> Work item
What you return must be an exact copy of the lines in the listing below between the line holding "priority and id" and the line holding "process_queue s tt s' ∧", inclusive, and nothing more.

> Extracted information
━━━━━━━━━━━━━━━━━━━━━━━━━━━━━━

Definition wal_off : Wal := mkWal 0 false None None None 0 0 0 0 0 0 false 0 0.
Definition table : JobTable :=
  mkJobTable 6 0
    (list_to_map [(1, 1%positive); (2, 2%positive); (3, 3%positive); (4, 4%positive); (5, 5%positive)])
    12289 5 false.
Definition state : St :=
  mkSt jobs {[1%positive := tube1]} conns ∅ links ∅ table (mkConnCounts 2 1 0 2)
    (mkMs [1%positive] 1 0) (Some 1%positive) 1 0 [] stats_zero false 0 None 65535 wal_off
    heap_empty [] 0.

Definition P : places :=
  list_to_map
    [ (1, InReady 1); (2, InDelay 1); (3, InBuried 1); (4, InReserved 2) ]%positive.
Definition ids : gmap Z jobp :=
  list_to_map [ (1, 1%positive); (2, 2%positive); (3, 3%positive); (4, 4%positive); (5, 5%positive) ].

(** Case analysis on the keys of a finite map. *)
Lemma list_to_map_cases {K V} `{Countable K} (l : list (K * V)) k v :
  (list_to_map l : gmap K V) !! k = Some v → (k, v) ∈ l.
Proof. apply elem_of_list_to_map_2. Qed.
Ltac keys H :=
  apply list_to_map_cases in H; rewrite ?elem_of_cons, elem_of_nil in H;
  destruct_or! H; try done; apply pair_equal_spec in H as [?Hk ?Hv]; subst; try done.

Lemma ready_place t x : P !! x = Some (InReady t) ↔ x = 1%positive ∧ t = 1%positive.
Proof. split; [intros Hx; keys Hx; by simplify_eq|by intros [-> ->]]. Qed.
Lemma delay_place t x : P !! x = Some (InDelay t) ↔ x = 2%positive ∧ t = 1%positive.
Proof. split; [intros Hx; keys Hx; by simplify_eq|by intros [-> ->]]. Qed.
Lemma buried_place t x : P !! x = Some (InBuried t) ↔ x = 3%positive ∧ t = 1%positive.
Proof. split; [intros Hx; keys Hx; by simplify_eq|by intros [-> ->]]. Qed.
Lemma reserved_place c x : P !! x = Some (InReserved c) ↔ x = 4%positive ∧ c = 2%positive.
Proof. split; [intros Hx; keys Hx; by simplify_eq|by intros [-> ->]]. Qed.

(** A heap with one job. *)
Lemma single_heap f j Jb M (h := mkHeap 2 1 [j]) :
  jobs !! j = Some Jb → j_heap_index Jb = 0%nat → (∀ x, M x ↔ x = j) →
  heap_rep f jobs h M.
Proof.
  intros HJ Hi HM. split; [split| |split]; simpl; try lia.
  - intros [|i] x; [|done]. intros Hx. apply (inj Some) in Hx as <-.
    unfold job_pos. by rewrite HJ, <- Hi.
  - intros [|i] ? a b; [lia|done].
  - intros x. rewrite HM. unfold elems. simpl. set_solver.
  - intros x ->%HM. eauto.
  - intros x y Xb Yb ->%HM ->%HM. done.
Qed.

Lemma tubes_inv t T : st_tubes state !! t = Some T → t = 1%positive ∧ T = tube1.
Proof.
  intros HT. change (({[1%positive := tube1]} : gmap tubep Tube) !! t = Some T) in HT.
  apply lookup_singleton_Some in HT as [<- <-]. done.
Qed.
Lemma conns_inv c C :
  st_conns state !! c = Some C → c = 1%positive ∧ C = conn1 ∨ c = 2%positive ∧ C = conn2.
Proof. intros HC. keys HC; auto. Qed.

Lemma single_list h n j M :
  links !! h = Some (n, n) → n = NJob j → links !! n = Some (h, h) → h ≠ n → (∀ x, M x ↔ x = j) →
  list_rep links h M.
Proof.
  intros Hh -> Hj Hne HM. exists [j]. split; [split|].
  - simpl. apply NoDup_cons. split; [set_solver|apply NoDup_singleton].
  - simpl. unfold lnext, lprev. by rewrite Hh, Hj.
  - intros x. rewrite HM. set_solver.
Qed.

Lemma queue : queue_rep P ids ∅ state.
Proof.
  split.
  - intros j p Hj. keys Hj; (do 2 eexists; exists tube1; split_and!; try reflexivity;
      [by repeat split|]); intros c [=]; subst; by eexists.
  - intros j J HJ. keys HJ; by split.
  - intros t T [-> ->]%tubes_inv. eapply (single_heap r_pri 1%positive); [reflexivity..|].
    intros x. rewrite ready_place. tauto.
  - intros t T [-> ->]%tubes_inv. eapply (single_heap r_deadline_at 2%positive); [reflexivity..|].
    intros x. rewrite delay_place. tauto.
  - intros t T [-> ->]%tubes_inv. eapply (single_list _ _ 3%positive); [reflexivity..|done|].
    intros x. rewrite buried_place. tauto.
  - intros c C [[-> ->]|[-> ->]]%conns_inv.
    + exists []. split; [by apply dll_nil|]. intros x. rewrite reserved_place. set_solver.
    + eapply (single_list _ _ 4%positive); [reflexivity..|done|].
      intros x. rewrite reserved_place. tauto.
  - intros j J HJ Hp. keys HJ; reflexivity.
  - split; [apply NoDup_singleton|]. intros t ->%list_elem_of_singleton.
    by eexists.
  - split; [by split|]. by intros c ?%elem_of_nil.
  - intros c C j _ [[-> ->]|[-> ->]]%conns_inv; [done|]. intros [= <-]. split; [reflexivity|].
    intros x Xb Jb [-> _]%reserved_place HX HJ. simplify_eq. lia.
  - intros j J t HJ Ht. assert (t = 1%positive) as -> by (keys HJ; by injection Ht). by left.
Qed.

Lemma waiting : wait_rep ∅ state.
Proof.
  split.
  - intros c C [[-> ->]|[-> ->]]%conns_inv; (split; [apply NoDup_singleton|]);
      intros t ->%list_elem_of_singleton; by eexists.
  - intros t T [-> ->]%tubes_inv. apply NoDup_singleton.
  - intros t T c [-> ->]%tubes_inv ->%list_elem_of_singleton. exists conn1.
    split_and!; [done|by left|done].
Qed.

Lemma inv : queue_inv ∅ ids P state.
Proof.
  split; [exact queue|exact waiting|].
  intros c C [[-> ->]|[-> ->]]%conns_inv; [|done]. intros _. split; [set_solver|].
  intros _ j [_ ?]%reserved_place. done.
Qed.

Lemma loose5 : loose P state 5%positive 1%positive (job 5 Invalid None).
Proof. split; try done. Qed.
End Demo.

(** ** The properties *)

(** [m] run from [s] returns [a] in [s']: it is defined, does not exit and does
    not run out of fuel. *)
Abbreviation returns m s a s' := (m s = Ret a s').

Section properties.
Context {E : Env}.
Implicit Types (P : places) (ids : gmap Z jobp) (X : gset connp) (s : St).
Implicit Types (j : jobp) (t : tubep) (c : connp) (C : Conn).

(** C4: [process_queue] terminates and implements its specification: as long as
    a ready job of an unpaused tube is waited for, the one with the least
    priority and id is reserved by a connection that waits for its tube, which
    is sent that job; and it keeps the invariant of the queue. *)
Theorem process_queue_serves X ids P s :
  queue_inv X ids P s →
  ∃ now P' s', returns process_queue s tt s' ∧
    serving now P (s <| st_tick ::= S |>) P' s' ∧ queue_inv X ids P' s'.
Proof.
  intros [HR HW Hca].
  assert (wp process_queue (λ _ s', ∃ now P', serving now P (s <| st_tick ::= S |>) P' s' ∧
    queue_inv X ids P' s') s) as Hwp.
  { eapply wp_process_queue; [done..|]. intros now P' s' s1 Hs ???. exists now, P'. by split. }
  apply wp_Ret in Hwp as ([] & s' & Heq & now & P' & Hs & HI). by exists now, P', s'.
Qed.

━━━━━━━━━━━━━━━━━━━━━━━━━━━━━━

> Result of the task
    priority and id is reserved by a connection that waits for its tube, which
    is sent that job; and it keeps the invariant of the queue. *)
Theorem process_queue_serves X ids P s :
  queue_inv X ids P s →
  ∃ now P' s', returns process_queue s tt s' ∧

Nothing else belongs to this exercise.